Lemma execute_request_stale task_id request connection_id cancellation progress b e :
  store_ok b → request_connection request = Some connection_id → other_connection connection_id b →
  ∃ r error,
    execute_request task_id request cancellation progress
      (mkBackendWorld b e : BackendWorld E Session Transport) = (Ok r, mkBackendWorld b e) ∧
    te_status r = TaskFinalStatus.FAILED ∧ te_error r = Some error ∧
    ge_code error = "STALE_CONNECTION"%string.
Proof.
  intros Hs Hr Ho.
  assert (∀ A (k : option (Captured Session) → M A),
    bind (status_connection connection_id None) k (mkBackendWorld b e) = k None (mkBackendWorld b e)) as Hk.
  { intros A k. unfold bind. by rewrite status_connection_stale. }
  assert (∀ code message stage summary details results domain, code = "STALE_CONNECTION"%string →
    ∃ r error,
      lift (failed_result task_id code message stage summary true details results domain)
        (mkBackendWorld b e : BackendWorld E Session Transport) = (Ok r, mkBackendWorld b e) ∧
      te_status r = TaskFinalStatus.FAILED ∧ te_error r = Some error ∧
      ge_code error = "STALE_CONNECTION"%string) as Hf.
  { intros code message stage summary details results domain ->.
    destruct (failed_result_run task_id "STALE_CONNECTION" message stage summary true details
      results domain) as (r & error & Hrun & Hrest). exists r, error. unfold lift. by rewrite Hrun. }
  destruct request as [r|[]|r|r|r|r|r|r|r|name|name]; try done; injection Hr as <-; simpl;
    unfold execute_memory_read, read_metadata_status, read_device_info_status,
      read_protocol_info_status, read_last_error_status, read_diagnostic,
      execute_advanced_flash_app_run, execute_ram_operation, execute_advanced_flash_operation,
      execute_advanced_metadata_operation; simpl; rewrite Hk; by apply Hf.
Qed.

(** ** Requests of IMAGE_VALID without evidence *)

Lemma reads_status_connection (pre : State → Prop) connection_id expected :
  reads pre (status_connection connection_id expected : M _) (λ _ _, True).
Proof.
  intros b e Hs _. destruct (status_connection_run b e connection_id expected Hs) as (c & Hc & _).
  by exists (Ok c).
Qed.

Lemma reads_target_resource (pre : State → Prop) cpu_id :
  reads pre (target_resource_of cpu_id : M _) (λ _ _, True).
Proof. unfold target_resource_of. repeat read_step; done. Qed.

Lemma reads_current_revision (pre : State → Prop) which cpu_id :
  reads pre (current_revision which cpu_id : M _) (λ _ _, True).
Proof. unfold current_revision. repeat read_step; done. Qed.

Lemma reads_image_revision (pre : State → Prop) which target_key :
  reads pre (image_revision which target_key : M _) (λ _ _, True).
Proof. unfold image_revision. read_step. apply reads_current_revision. Qed.

Lemma reads_program_state (pre : State → Prop) expected :
  reads pre (program_operation_state expected : M _) (λ _ _, True).
Proof.
  unfold program_operation_state. read_step. read_step; [apply reads_target_resource|].
  read_step; [instantiate (1 := λ _ _, True); repeat read_step; done|].
  read_step; [apply reads_current_revision|]. repeat read_step; done.
Qed.

(** The evidence that a request names is the evidence of the store. *)
Definition evidence_there (f : MetadataRequestFields) (i : ImageValidFields) (b : State) : Prop :=
  ∃ cpu_id, from_target_key (mq_target_key f) = Ok cpu_id ∧
    verify_of b cpu_id = Some (iv_expected_verify_evidence i).

Lemma reads_evidence_matches (pre : State → Prop) f i identity :
  reads pre (verify_evidence_matches f i identity : M _) (λ b r, r = true → evidence_there f i b).
Proof.
  unfold verify_evidence_matches. apply reads_catch; [|intros exc; by repeat read_step].
  read_step. read_step. read_step; [apply reads_image_revision|]. read_step.
  apply reads_ret. intros b ((((_ & Hk) & ->) & _) & ->) Hr. exists a. split; [done|].
  unfold verify_of. destruct (rv_target_resources (store b) !! a) as [resource|]; [|done]. simpl.
  repeat (apply andb_true_iff in Hr as [Hr ?]).
  by repeat match goal with Hd : bool_decide _ = true |- _ => apply bool_decide_eq_true in Hd end.
Qed.

Definition refused {A} (f : Flow A) : Prop :=
  match f with Return r => te_status r = TaskFinalStatus.FAILED | Continue _ => False end.

Lemma reads_failure {A} (pre : State → Prop) task_id problem request :
  reads pre (return_failure (metadata_request_failure task_id problem request) : M (Flow A))
    (λ _, refused).
Proof.
  unfold return_failure. read_step. apply reads_ret. intros b [_ Hr].
  by eapply failed_result_status.
Qed.

Lemma reads_check_metadata task_id f i captured cpu_id :
  reads (λ b, ¬ evidence_there f i b)
    (check_metadata_request task_id (WriteAdvancedImageValidRequest f i) captured cpu_id : M _)
    (λ _, refused).
Proof.
  unfold check_metadata_request. read_step. read_step; [apply reads_failure|].
  read_step; [apply reads_failure|]. apply (reads_bind _ _ _ (λ _ _, True)).
  { simpl. read_step; [apply reads_program_state|]. by apply reads_ret. }
  intros state.
  read_step. read_step; [|apply reads_failure]. read_step; [apply reads_failure|]. simpl.
  read_step; [apply reads_evidence_matches|]. read_step; [|apply reads_failure].
  apply reads_ret. intros b [[[[Hn _] _] _] Hr]. by apply Hn, Hr.
Qed.

Lemma reads_image_valid_refused task_id f i cancellation progress :
  reads (λ b, ¬ evidence_there f i b)
    (execute_advanced_metadata_operation task_id (WriteAdvancedImageValidRequest f i) cancellation
       progress : M _)
    (λ _ r, te_status r = TaskFinalStatus.FAILED).
Proof.
  assert (∀ pre problem, reads pre (lift (metadata_request_failure task_id problem
            (WriteAdvancedImageValidRequest f i)) : M _)
            (λ _ r, te_status r = TaskFinalStatus.FAILED)) as Hf.
  { intros pre problem. apply reads_lift. intros b r _ Hr. by eapply failed_result_status. }
  unfold execute_advanced_metadata_operation. read_step; [apply reads_status_connection|].
  read_step; [|apply Hf]. read_step; [|apply Hf].
  eapply reads_bind.
  { intros b e Hs [Hn _]. by apply reads_check_metadata. }
  intros [r|state]; [|intros b e _ [_ []]]. apply reads_ret. by intros b [].
Qed.
End checks.

(** * What a successful preparation leaves

    The triple of the preparation of a program image: a task that succeeds has
    committed the image that its result describes. *)

Section prepared.
Context {E Session Transport : Type} `{EqDecision Session} `{EqDecision Transport}
  `{Ports E Session Transport} `{Paths}.

Abbreviation M := (B E Session Transport).
Abbreviation State := (Backend E Session Transport).
Abbreviation Anything := (λ _ : State, True).

(** The target has the image of the summary ready, at the revision of the
    request. *)
Definition image_committed (request : PrepareFlashImageRequest) (summary : PreparedImageSummary)
    (b : State) : Prop :=
  ∃ cpu_id resource image,
    from_target_key (pfr_target_key request) = Ok cpu_id ∧
    rv_target_resources (store b) !! cpu_id = Some resource ∧
    tr_program_image_parse_status resource = ImageParseStatus.READY ∧
    tr_program_image_summary resource = Some image ∧
    be_program_image_revisions b !! cpu_id = Some (pfr_selection_revision request) ∧
    ii_entry_point (fs_identity image) = is_entry_point summary ∧
    ii_image_size_words (fs_identity image) = is_image_size_words summary ∧
    ii_image_crc32 (fs_identity image) = is_image_crc32 summary ∧
    ii_app_end (fs_identity image) = is_app_end summary ∧
    fs_sector_mask image = is_effective_sector_mask summary.

(** Whatever the state is, only the value matters. *)
Lemma triple_value {A} (m : M A) ok Q :
  keeps anywhere ok m Q → triple Anything m (λ a _, Q a) Anything.
Proof.
  intros Hm. eapply triple_conseq; [apply (triple_keeps m ok Q Anything)|done|by intros ? ? []|done].
  - done.
  - done.
Qed.

Lemma triple_any {A} (m : M A) :
  keeps anywhere (λ _, True) m (λ _, True) → triple Anything m (λ _, Anything) Anything.
Proof. apply triple_value. Qed.

Lemma FlashImageSummary_same i i' : FlashImageSummary_post_init i = Ok i' → i' = i.
Proof. unfold FlashImageSummary_post_init. intros Hi. by checks. Qed.

Lemma program_image_row_ready path summary resource :
  let r := program_image_row path (Some summary) ImageParseStatus.READY None resource in
  tr_program_image_parse_status r = ImageParseStatus.READY ∧
  tr_program_image_summary r = Some summary.
Proof. unfold program_image_row. repeat case_match; done. Qed.

Lemma revision_of_Ok cpu_id (revisions : gmap RuntimeCpuId Z) r :
  revision_of cpu_id revisions = Ok r → revisions !! cpu_id = Some r.
Proof. unfold revision_of. destruct (_ !! _); [by intros [= ->]|done]. Qed.

(** The revision stays between its reading and the commit. *)
Definition at_revision (cpu_id : RuntimeCpuId) (revision : Z) (b : State) : Prop :=
  be_program_image_revisions b !! cpu_id = Some revision.

Lemma triple_read_revision cpu_id :
  triple Anything (current_revision ProgramSelection cpu_id : M _)
    (λ r b, at_revision cpu_id r b) Anything.
Proof.
  unfold current_revision. apply (triple_bind _ _ _ (λ s b, s = b)); [by apply triple_self|].
  intros s. apply triple_lift; [|done]. intros r b Hr <-. by apply revision_of_Ok.
Qed.

Lemma triple_commit cpu_id request request_path prepared summary :
  from_target_key (pfr_target_key request) = Ok cpu_id →
  is_entry_point summary = ii_entry_point (pf_identity prepared) →
  is_image_size_words summary = ii_image_size_words (pf_identity prepared) →
  is_image_crc32 summary = ii_image_crc32 (pf_identity prepared) →
  is_app_end summary = ii_app_end (pf_identity prepared) →
  is_effective_sector_mask summary = pf_sector_mask prepared →
  triple Anything (commit_program_image cpu_id request request_path prepared : M _)
    (λ _, image_committed request summary) Anything.
Proof.
  intros Hk He Hw Hc Ha Hm. unfold commit_program_image.
  apply (triple_bind _ _ _ (λ _, Anything)); [by apply triple_any, keeps_target_resource|].
  intros current. eapply triple_bind; [apply triple_read_revision|]. intros revision.
  set (P := at_revision cpu_id revision).
  apply (triple_bind _ _ _ (λ unchanged b, P b ∧
    (unchanged = true → revision = pfr_selection_revision request))).
  { destruct (negb _) eqn:Hr; [by apply triple_ret|]. apply negb_false_iff, Z.eqb_eq in Hr.
    apply (triple_bind _ _ _ (λ _, P)); [by apply triple_lift|]. intros path. by apply triple_ret. }
  intros unchanged. destruct unchanged; [|by apply triple_raise]. simpl negb.
  apply triple_read. intros b0 [Hb0 Hr]. specialize (Hr eq_refl).
  apply (triple_bind _ _ _ (λ i b, P b ∧ i = mkFlashSummary (pf_identity prepared) (pf_sector_mask prepared))).
  { apply triple_lift; [|done]. intros i b Hi ->. split; [done|]. by apply FlashImageSummary_same. }
  intros i. apply triple_read. intros b1 [Hb1 ->].
  apply (triple_bind _ _ _ (λ _, image_committed request summary)); [|intros _; by apply triple_ret].
  intros b e Hs ->. destruct (ok_resources _ (proj1 Hs) cpu_id) as (resource & Hres & _).
  refine (triple_dispatch _ (λ b, b = b1) (λ _, image_committed request summary) Anything _ _ _
    b1 e Hs eq_refl); [done|done|]. intros b s' -> Heff.
  injection Heff as <-. set (image := mkFlashSummary (pf_identity prepared) (pf_sector_mask prepared)).
  destruct (program_image_row_ready (tr_program_image_path current) image resource) as [Hst Hsum].
  eexists cpu_id, _, image. split; [done|]. split; [|split; [exact Hst|split; [exact Hsum|]]].
  - change (store (with_store ?s _)) with s. simpl. by rewrite lookup_alter_eq, Hres.
  - split; [|by split_and!]. unfold P, at_revision in Hb1. simpl. by rewrite Hb1, Hr.
Qed.

(** What the checks of a summary leave as it is. *)
Lemma image_summary_numbers s s' :
  PreparedImageSummary_post_init s = Ok s' →
  is_entry_point s' = is_entry_point s ∧ is_image_size_words s' = is_image_size_words s ∧
  is_image_crc32 s' = is_image_crc32 s ∧ is_app_end s' = is_app_end s ∧
  is_effective_sector_mask s' = is_effective_sector_mask s.
Proof. unfold PreparedImageSummary_post_init. intros Hs. checks. by subst s'. Qed.

Lemma triple_prepare_flash task_id request progress :
  triple Anything (prepare_flash_image task_id request progress : M _)
    (λ r b, ∃ summary, te_payload r = FlashImagePayload summary ∧ image_committed request summary b)
    Anything.
Proof.
  pose proof (respects_anywhere forbidden) as HR.
  assert (progress_ok anywhere progress) as Hp by (by destruct progress).
  unfold prepare_flash_image. apply (triple_bind _ _ _ (λ cpu_id _,
    from_target_key (pfr_target_key request) = Ok cpu_id)); [by apply triple_lift|].
  intros cpu_id. apply triple_read. intros b0 Hk.
  eapply (triple_conseq Anything); [|done|intros r b Hr; exact Hr|done].
  apply (triple_bind _ _ _ (λ _, Anything)); [by apply triple_any, keeps_target_resource|]. intros _.
  apply (triple_bind _ _ _ (λ _, Anything)); [by apply triple_any; unfold requested_path; keep|].
  intros request_path.
  apply (triple_bind _ _ _ (λ _, Anything)); [by apply triple_any, keeps_adopt_program_image|].
  intros resource.
  apply (triple_bind _ _ _ (λ _, Anything)); [by apply triple_any, keeps_begin_program|].
  intros []. apply (triple_bind _ _ _ (λ _, Anything)); [by apply triple_any, keeps_publish_step|].
  intros []. apply (triple_bind _ _ _ (λ _, Anything)).
  { by apply triple_any, (keeps_resolve_target_profile _ _ HR). }
  intros profile. apply (triple_bind _ _ _ (λ _, Anything)).
  { eapply triple_any, keeps_conseq; [by apply (keeps_materialize_flash_app _ _ HR)|done]. }
  intros [prepared origin]. eapply triple_bind; [apply (triple_lift _ Anything
    (λ summary _, build_image_summary request prepared origin = Ok summary)); done|].
  intros summary. apply triple_read. intros b1 Hs.
  eapply (triple_conseq Anything); [|done|intros r b Hr; exact Hr|done].
  apply (triple_bind _ _ _ (λ _, Anything)); [by apply triple_any, keeps_publish_step|].
  intros []. eapply triple_bind; [apply (triple_lift _ Anything
    (λ r _, te_payload r = FlashImagePayload summary)); [|done]|].
  { intros r b Hr _. by eapply task_succeeded_same. }
  intros r. apply triple_read. intros b2 Hr.
  apply (triple_bind _ _ _ (λ _, image_committed request summary)).
  - unfold build_image_summary in Hs. apply image_summary_numbers in Hs as (? & ? & ? & ? & ?).
    eapply (triple_conseq Anything); [by apply triple_commit|done..].
  - intros []. apply triple_ret. intros b Hb. by exists summary.
Qed.
End prepared.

Assigned task: Among the lines above, repeat exactly those from the line with "Lemma image_summary_numbers s" to the line with "Proof. unfold PreparedImageSummary_post_init.", counting both ends.

Completed exercise:
Lemma image_summary_numbers s s' :
  PreparedImageSummary_post_init s = Ok s' →
  is_entry_point s' = is_entry_point s ∧ is_image_size_words s' = is_image_size_words s ∧
  is_image_crc32 s' = is_image_crc32 s ∧ is_app_end s' = is_app_end s ∧
  is_effective_sector_mask s' = is_effective_sector_mask s.
Proof. unfold PreparedImageSummary_post_init. intros Hs. checks. by subst s'. Qed.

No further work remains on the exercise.